Shawn and Guster were my favorite characters. Shawn is a fake psychic, who lands a consulting job with the Santa Barbara Police Department. His best friend Guster is his partner. Shawn’s dad, Henry, is a retired Santa Barbara police sergeant, who believes his son is a fake. Shawn has a growing romantic relationship with a police detective, while her partner, Lassiter, wants nothing to do with Shawn or his psychic assistance in solving cases.
Shawn’s talent is his highly accurate observation skills, courtesy of his father’s training. Shawn pretends to have a psychic episode so he can announce something significant about the cases. Until this gig came along, Shawn was just a slacker, unable to develop a career footing, while Guster, has a full-time job as a pharmaceutical salesman.
Psych had some of the best stories, and opportunities for Shawn and Guster to get themselves into trouble. A few early series examples: They investigate a death at a spelling bee; there is a murder at a civil war reenactment; how several men turn up naked and unable to remember anything, which is linked to speed dating; a missing person that links to a comic book convention; the murder of an astronomer leading to Shawn getting a job at the observatory; and a murder of a soap opera star leads to Shawn landing an acting role on the Spanish program.
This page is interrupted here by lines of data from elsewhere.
(* ===== verification/VmTheorems.v ===== *)
(** * Properties of the page allocator and of address spaces *)

From stdpp Require Import gmap numbers.
From S2P Require Import Prelude.
From S2P Require Import Bytes.
From S2P Require Import CString.
From S2P Require Import Kalloc.
From S2P Require Import Vm.
From S2P Require Import VmSpec.
From S2P Require Import VmOps.
From S2P Require Import VmLife.

Local Open Scope Z_scope.

(** ** Histories of the allocator *)

(** The [n] pages from [a] on. *)
Definition pages_from (a : Z) (n : nat) : list Z := (λ i, a + PGSIZE * Z.of_nat i) <$> seq 0 n.

Lemma pages_from_S a n : pages_from a (S n) = a :: pages_from (a + PGSIZE) n.
Proof.
  unfold pages_from. cbn [seq fmap list_fmap]. f_equal; [lia|]. rewrite <- fmap_S_seq, <- list_fmap_compose.
  apply list_fmap_ext. intros i x _. cbn. lia.
Qed.

Lemma elem_pages_from a n x : x ∈ pages_from a n ↔ ∃ i, (i < n)%nat ∧ x = a + PGSIZE * Z.of_nat i.
Proof.
  unfold pages_from. rewrite list_elem_of_fmap. split.
  - intros (i & -> & Hi). apply elem_of_seq in Hi. exists i. lia.
  - intros (i & Hi & ->). exists i. split; [done|]. apply elem_of_seq. lia.
Qed.

Lemma pages_from_NoDup a n : NoDup (pages_from a n).
Proof. apply NoDup_fmap_2; [intros x y; unfold PGSIZE; lia|apply NoDup_seq]. Qed.

Lemma pages_from_app a n k : pages_from a (n + k) = pages_from a n ++ pages_from (a + PGSIZE * Z.of_nat n) k.
Proof.
  revert a. induction n as [|n IH]; intros a.
  - cbn [plus]. change (pages_from a 0) with (@nil Z). cbn [app]. f_equal. lia.
  - change (S n + k)%nat with (S (n + k)). rewrite !pages_from_S, IH. cbn [app]. do 3 f_equal. lia.
Qed.

Section history.
Context (kend : Z) (end_above : KERNBASE < kend) (end_below : kend ≤ KERNBASE + 4194304).
Local Notation page := (page kend).
Local Notation kmem_ok := (kmem_ok kend).

Lemma freerange_loop_spec vend n : ∀ p m l fuel,
  kmem_ok m l → (n ≤ fuel)%nat → p + PGSIZE * Z.of_nat n ≤ vend < p + PGSIZE * (Z.of_nat n + 1) →
  Forall page (pages_from p n) → (∀ x, x ∈ pages_from p n → x ∉ l) →
  ∃ m' l', freerange_loop kend fuel p vend m = Ok m' ∧ kmem_ok m' l' ∧ l' ≡ₚ pages_from p n ++ l.
Proof.
  induction n as [|n IH]; intros p m l fuel Hk Hf Hv Hp Hl.
  { exists m, l. destruct fuel; cbn; rewrite decide_False by lia; done. }
  destruct fuel as [|fuel]; [lia|]. cbn [freerange_loop]. rewrite decide_True by (unfold PGSIZE in *; lia).
  rewrite pages_from_S in *. apply Forall_cons in Hp as [Hp1 Hp]. pose proof (pages_from_NoDup p (S n)) as Hnd.
  rewrite pages_from_S in Hnd. apply NoDup_cons in Hnd as [Hpn _].
  destruct (kfree_spec _ m l p Hk Hp1 ltac:(apply Hl; left)) as (m1 & -> & Hk1 & _). rewrite bind_ret.
  destruct (IH (p + PGSIZE) m1 (p :: l) fuel Hk1 ltac:(lia) ltac:(lia) Hp) as (m' & l' & -> & Hk' & Hl').
  { intros x Hx [->|Hxl]%elem_of_cons; [done|]. apply (Hl x); [by right|done]. }
  exists m', l'. split; [done|]. split; [done|]. rewrite Hl'. cbn. solve_Permutation.
Qed.

Lemma freerange_spec m l vstart vend p n :
  kmem_ok m l → PGROUNDUP vstart = p → p + PGSIZE * Z.of_nat n ≤ vend < p + PGSIZE * (Z.of_nat n + 1) →
  Forall page (pages_from p n) → (∀ x, x ∈ pages_from p n → x ∉ l) →
  ∃ m' l', freerange kend vstart vend m = Ok m' ∧ kmem_ok m' l' ∧ l' ≡ₚ pages_from p n ++ l.
Proof.
  intros Hk Hp Hv Hpg Hl. unfold freerange. rewrite Hp. apply freerange_loop_spec; try done.
  unfold PGSIZE in *. assert (Z.of_nat n ≤ (vend - p) / 4096); [|lia]. apply Z.div_le_lower_bound; lia.
Qed.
Psych often parodied films and other television programs, usually with precise detail and sly humor. In later seasons, I felt the show was trying to be too clever and lost the open, engaging nature of early seasons. There is no doubt that the writing was smart, but you can lose sight of the audience. Beginning with the fourth season, my interest began to wain as the episodes tried too hard to outdo earlier scripts, and the number of viewers started to decrease. The first two seasons are gold.
Royal Pains (2009-2016) was a show about a concierge doctor in the Hamptons. Dr. Hank Lawson left his New York City E.R. practice after a patient’s death. He settles in the Hamptons providing service to a wealthy businessman, and then other members of the community, including those who cannot pay. His younger accountant brother becomes the business manager of HankMed, their company.
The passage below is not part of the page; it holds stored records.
Definition akey (c : Z) (a : line) : line :=
  if decide (c = ctrl_P) then a
  else if decide (c = ctrl_U) then
    a <| a_line := [] |> <| a_out ::= λ o, o ++ erase (length (a_line a)) |>
  else if decide (c = ctrl_H ∨ c = 127) then
    if decide (a_line a = []) then a
    else a <| a_line ::= λ l, take (length l - 1) l |> <| a_out ::= λ o, o ++ erase 1 |>
  else if decide (c ≠ 0 ∧ (length (a_done a ++ a_line a) < 128)%nat) then
    let c := if decide (c = 13) then 10 else c in
    let l := a_line a ++ [c] in
    let a := a <| a_out ::= λ o, o ++ [c] |> in
    if decide (c = 10 ∨ c = ctrl_D ∨ length (a_done a ++ l) = 128%nat)
    then a <| a_done ::= λ d, d ++ l |> <| a_line := [] |> <| a_sleep := [] |>
    else a <| a_line := l |>
  else a.

(** A read takes up to [n] characters, a line at most, of what is committed;
    control-D ends it, and is taken only by a read that gets nothing else. *)
Fixpoint aread (pid : Z) (killed : bool) (target n : nat) (a : line) : cresult * list Z * line :=
  match n with
  | O => (CRet (Z.of_nat target), [], a)
  | S n' =>
      match a_done a with
      | [] => if killed then (CRet (-1), [], a) else (CSleep n, [], a <| a_sleep ::= λ l, pid :: l |>)
      | c :: d =>
          if decide (c = ctrl_D) then
            (CRet (Z.of_nat (target - n)), [], if decide (n < target)%nat then a else a <| a_done := d |>)
          else if decide (c = 10) then (CRet (Z.of_nat (target - n')), [c], a <| a_done := d |>)
          else let '(r, l, a') := aread pid killed target n' (a <| a_done := d |>) in (r, c :: l, a')
      end
  end.

Record ring_rel (s : console) (a : line) : Prop := {
  cr_len : length (c_buf s) = 128%nat;
  cr_r : 0 ≤ c_r s < 2 ^ 32;
  cr_w : c_w s = u32 (c_r s + Z.of_nat (length (a_done a)));
  cr_e : c_e s = u32 (c_r s + Z.of_nat (length (a_done a ++ a_line a)));
  cr_room : (length (a_done a ++ a_line a) ≤ 128)%nat;
  cr_data : ∀ i x, (a_done a ++ a_line a) !! i = Some x → c_buf s !! Z.to_nat ((c_r s + Z.of_nat i) mod INPUT_BUF) = Some x;
  cr_asleep : c_sleep s = a_sleep a;
  cr_wake : a_sleep a ≠ [] → a_done a = [];
  cr_out : c_uart s = a_out a;
  cr_screen : screen_ok (c_crt s) (c_pos s);
  cr_alive : c_panicked s = false
}.

(** A line break commits the line, so the line being edited has none. *)
Definition crel (s : console) (a : line) : Prop := ring_rel s a ∧ 10 ∉ a_line a.

(** The character before the edit index is the last of the line. *)
Lemma last_char s a c l :
  ring_rel s a → a_line a = l ++ [c] →
  u32 (c_e s - 1) = u32 (c_r s + Z.of_nat (length (a_done a ++ l))) ∧
  aget (c_buf s) (u32 (c_e s - 1) mod INPUT_BUF) = Ok c ∧ c_e s ≠ c_w s.
Proof.
  intros [Hlen Hr Hw He Hroom Hdata _ _ _ _ _] Hl. rewrite He, Hw. rewrite Hl in *. rewrite !length_app in *. cbn [length] in *.
  rewrite u32_u32_sub. split; [f_equal; lia|]. split.
  - rewrite u32_mod_buf. apply aget_Ok. split; [apply Z.mod_pos_bound; done|].
    replace (c_r s + Z.of_nat (length (a_done a) + (length l + 1)) - 1) with (c_r s + Z.of_nat (length (a_done a) + length l)) by lia.
    apply Hdata. rewrite app_assoc, lookup_app_r by (rewrite length_app; lia). rewrite length_app, Nat.sub_diag. done.
  - intros Heq. apply u32_inj in Heq; lia.
Qed.

Lemma drop_last s s1 a c l :
  ring_rel s a → a_line a = l ++ [c] → same_input (s <| c_e := u32 (c_e s - 1) |>) s1 → screen_ok (c_crt s1) (c_pos s1) →
  c_uart s1 = c_uart s ++ echo BACKSPACE → ring_rel s1 (a <| a_line := l |> <| a_out ::= λ o, o ++ erase 1 |>).
Proof.
  intros Hrel Hl (B & R & W & E & S & P) Hs Hu. destruct (last_char s a c l Hrel Hl) as (He1 & _ & _).
  destruct Hrel as [Hlen Hr Hw He Hroom Hdata Hsl Hwk Hout Hsc Hp]. cbn in B, R, W, E, S, P. rewrite Hl in *.
  split; cbn [a_done a_line a_sleep a_out]; rewrite ?B, ?R, ?W, ?E, ?S, ?P, ?Hu, ?Hout; try done.
  - cbn. rewrite !length_app in *. cbn in Hroom. lia.
  - cbn. intros i x Hx. apply Hdata. rewrite app_assoc. by apply lookup_app_l_Some.
Qed.

Lemma erase_S k : erase (S k) = [8; 32; 8] ++ erase k.
Proof. done. Qed.

Lemma out_app a l o1 o2 :
  a <| a_line := l |> <| a_out ::= λ o, o ++ o1 |> <| a_line := [] |> <| a_out ::= λ o, o ++ o2 |> =
  a <| a_line := [] |> <| a_out ::= λ o, o ++ (o1 ++ o2) |>.
Proof. destruct a as [d l' z o]. change (mkline d [] z ((o ++ o1) ++ o2) = mkline d [] z (o ++ (o1 ++ o2))). by rewrite app_assoc. Qed.

Lemma kill_loop_spec s a :
  crel s a →
  ∃ s', kill_loop (length (a_line a)) s = Ok s' ∧ crel s' (a <| a_line := [] |> <| a_out ::= λ o, o ++ erase (length (a_line a)) |>).
Proof.
  remember (length (a_line a)) as k eqn:Hk. revert s a Hk. induction k as [|k IH]; intros s a Hk [Hrel Hnl].
  - assert (a_line a = []) as Hnil by (by destruct (a_line a)). exists s. split.
    + cbn. rewrite decide_True; [done|]. rewrite (cr_w _ _ Hrel), (cr_e _ _ Hrel), Hnil. by rewrite app_nil_r.
    + replace (a <| a_line := [] |> <| a_out ::= λ o, o ++ erase 0 |>) with a; [done|].
      destruct a as [d l z o]; cbn in *; subst. unfold erase. change (mkline d [] z o = mkline d [] z (o ++ [])). by rewrite app_nil_r.
  - destruct (exists_last (l := a_line a)) as (l & c & Hl). { by destruct (a_line a). }
    destruct (last_char s a c l Hrel Hl) as (_ & Hget & Hne). cbn [kill_loop]. rewrite decide_False, Hget, bind_ret by done.
    rewrite Hl, elem_of_app, elem_of_cons in Hnl. rewrite decide_False by naive_solver.
    destruct (consputc_ok BACKSPACE (s <| c_e := u32 (c_e s - 1) |>)) as (s1 & -> & Hs1 & Hsame & Hu);
      [apply (cr_screen _ _ Hrel)|apply (cr_alive _ _ Hrel)|]. rewrite bind_ret.
    destruct (IH s1 (a <| a_line := l |> <| a_out ::= λ o, o ++ erase 1 |>)) as (s' & -> & Hrel').
    { cbn. rewrite Hl, length_app in Hk. cbn in Hk. lia. }
    { split; [exact (drop_last s s1 a c l Hrel Hl Hsame Hs1 Hu)|cbn; naive_solver]. }
    exists s'. split; [done|]. rewrite out_app in Hrel'. exact Hrel'.
Qed.

(** Storing a character at the edit index. *)
Lemma push_char s s1 a c :
  ring_rel s a → (length (a_done a ++ a_line a) < 128)%nat →
  same_input (s <| c_buf := <[Z.to_nat (c_e s mod INPUT_BUF) := c]> (c_buf s) |> <| c_e := u32 (c_e s + 1) |>) s1 →
  screen_ok (c_crt s1) (c_pos s1) → c_uart s1 = c_uart s ++ [c] →
  ring_rel s1 (a <| a_out ::= λ o, o ++ [c] |> <| a_line := a_line a ++ [c] |>).
Proof.
  intros Hrel Hroom (B & R & W & E & S & P) Hs Hu. cbn in B, R, W, E, S, P.
  destruct Hrel as [Hlen Hr Hw He _ Hdata Hsl Hwk Hout Hsc Hp].
  split; cbn; rewrite ?B, ?R, ?W, ?E, ?S, ?P, ?Hu, ?Hout; try done.
  - by rewrite length_insert.
  - rewrite He, u32_u32_add, !length_app. cbn [length]. f_equal. lia.
  - rewrite !length_app in *. cbn [length]. lia.
  - intros i x Hx. rewrite app_assoc in Hx. rewrite He, u32_mod_buf. set (k := length (a_done a ++ a_line a)) in *.
    destruct (decide (i = k)) as [->|Hik].
    + rewrite lookup_app_r, Nat.sub_diag in Hx by done. cbn in Hx. simplify_eq. apply list_lookup_insert_eq.
      pose proof (Z.mod_pos_bound (c_r s + Z.of_nat k) INPUT_BUF ltac:(done)). unfold INPUT_BUF in *. lia.
    + assert (i < k)%nat as Hlt. { apply lookup_lt_Some in Hx. rewrite length_app in Hx. fold k in Hx. cbn in Hx. lia. }
      rewrite lookup_app_l in Hx by done. rewrite list_lookup_insert_ne; [by apply Hdata|].
      intros Heq. apply Z2Nat.inj in Heq; [|apply Z.mod_pos_bound; done..]. unfold INPUT_BUF in *. Z.to_euclidean_division_equations; lia.
Qed.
The show focuses on the lifestyle of the area along with some unique medical cases. There are very odd medical maladies and some rather eccentric residents of the area. Hank is sort of the Marcus Welby of the 2000s, home visits and personalized care, when that sort of medicine doesn’t exist for the average person anymore. Henry Winkler joined the cast as Hank and Evan’s father, who left the family when the boys were young and is not trying to rebuild a relationship with them.
I liked this show, although the characters were difficult to become attached, especially Mark Feuerstein as Hank, who seemed cold and stiff. Campbell Scott played wealthy Boris Kuester, who makes the entire HankMed possible. He was supposed to be mysterious, but I found him more weird than mysterious.
In Plain Sight (2008-2012) starred Mary McCormack as Mary Shannon, a deputy U.S. Marshall working in the Witness Protection Program, based out of Albuquerque, NM. Mary’s life is very complicated with her high maintenance mother and sister, problematic love life, and her career. Mary and her partner, Marshall Mann (Frederick Weller) tackle cases of witnesses coming into the program, and problems that arise with those already in the program.
In the first season, one of Mary’s witnesses wants to bring his wife and his mistress into the program. In another episode, a witness discovers that her new boyfriend was also in the witness program. A child witnesses the murder of her mother and is going to testify against those responsible, including her father. You get the idea of the complicated nature of the witnesses. Meanwhile, Mary serves as the stabilizing force in her mother’s life, as her sister arrives for a visit, bringing her train-wreck life with her. Later in the series, Mary finds a series romantic relationship, but it comes with complications. She becomes pregnant by an ex-husband and is a single mother, trying to maintain her career, while providing stability for both her mother and sister.